Select, from the data, each line where "unfold" occurs.

----- Excerpted records -----

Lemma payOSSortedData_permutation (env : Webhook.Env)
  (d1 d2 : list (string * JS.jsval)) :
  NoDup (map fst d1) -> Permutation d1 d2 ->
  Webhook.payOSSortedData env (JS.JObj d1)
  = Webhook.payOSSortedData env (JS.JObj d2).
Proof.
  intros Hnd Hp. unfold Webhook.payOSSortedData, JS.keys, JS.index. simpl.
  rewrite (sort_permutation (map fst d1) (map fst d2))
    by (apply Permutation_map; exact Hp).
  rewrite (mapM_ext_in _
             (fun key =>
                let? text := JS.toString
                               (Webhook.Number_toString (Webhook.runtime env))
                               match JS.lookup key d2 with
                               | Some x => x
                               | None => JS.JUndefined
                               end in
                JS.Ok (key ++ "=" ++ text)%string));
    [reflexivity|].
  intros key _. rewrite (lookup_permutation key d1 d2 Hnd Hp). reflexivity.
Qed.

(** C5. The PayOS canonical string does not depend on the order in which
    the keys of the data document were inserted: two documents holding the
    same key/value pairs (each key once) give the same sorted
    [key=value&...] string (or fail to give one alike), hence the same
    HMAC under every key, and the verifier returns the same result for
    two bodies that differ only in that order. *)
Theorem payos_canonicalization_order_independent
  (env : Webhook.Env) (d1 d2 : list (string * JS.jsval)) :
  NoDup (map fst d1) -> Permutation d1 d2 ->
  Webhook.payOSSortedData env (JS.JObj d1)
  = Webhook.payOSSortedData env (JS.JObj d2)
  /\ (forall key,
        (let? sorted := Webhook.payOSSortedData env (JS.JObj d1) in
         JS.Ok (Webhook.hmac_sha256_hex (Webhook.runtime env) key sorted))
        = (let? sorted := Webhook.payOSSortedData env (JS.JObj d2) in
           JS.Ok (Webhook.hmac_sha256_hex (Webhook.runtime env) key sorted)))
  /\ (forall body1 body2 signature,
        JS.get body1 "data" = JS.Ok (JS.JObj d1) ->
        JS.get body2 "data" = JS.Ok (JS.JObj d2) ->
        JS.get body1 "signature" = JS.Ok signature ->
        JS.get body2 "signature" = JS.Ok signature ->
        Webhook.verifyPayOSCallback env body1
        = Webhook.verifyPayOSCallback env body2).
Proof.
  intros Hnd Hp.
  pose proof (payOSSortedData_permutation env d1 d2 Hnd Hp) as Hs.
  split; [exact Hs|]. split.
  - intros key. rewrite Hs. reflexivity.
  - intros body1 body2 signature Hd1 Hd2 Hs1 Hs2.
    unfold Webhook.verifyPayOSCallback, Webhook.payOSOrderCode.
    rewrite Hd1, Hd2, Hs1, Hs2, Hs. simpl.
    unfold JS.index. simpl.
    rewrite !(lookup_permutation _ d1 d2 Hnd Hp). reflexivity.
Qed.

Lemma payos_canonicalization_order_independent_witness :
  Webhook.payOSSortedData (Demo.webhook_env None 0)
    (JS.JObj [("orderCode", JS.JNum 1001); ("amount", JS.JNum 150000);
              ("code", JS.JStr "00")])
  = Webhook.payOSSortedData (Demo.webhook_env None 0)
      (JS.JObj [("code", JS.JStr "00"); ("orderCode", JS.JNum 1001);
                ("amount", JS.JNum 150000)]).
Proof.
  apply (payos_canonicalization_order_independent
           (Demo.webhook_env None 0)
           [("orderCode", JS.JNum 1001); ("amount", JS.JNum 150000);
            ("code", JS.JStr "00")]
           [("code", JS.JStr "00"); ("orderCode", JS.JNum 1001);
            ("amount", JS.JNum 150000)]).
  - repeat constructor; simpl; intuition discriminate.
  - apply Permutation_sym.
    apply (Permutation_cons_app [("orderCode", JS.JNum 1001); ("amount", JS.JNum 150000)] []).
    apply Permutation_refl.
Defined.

-----

▸ Output below:
  intros Hnd Hp. unfold Webhook.payOSSortedData, JS.keys, JS.index. simpl.
    unfold Webhook.verifyPayOSCallback, Webhook.payOSOrderCode.
    unfold JS.index. simpl.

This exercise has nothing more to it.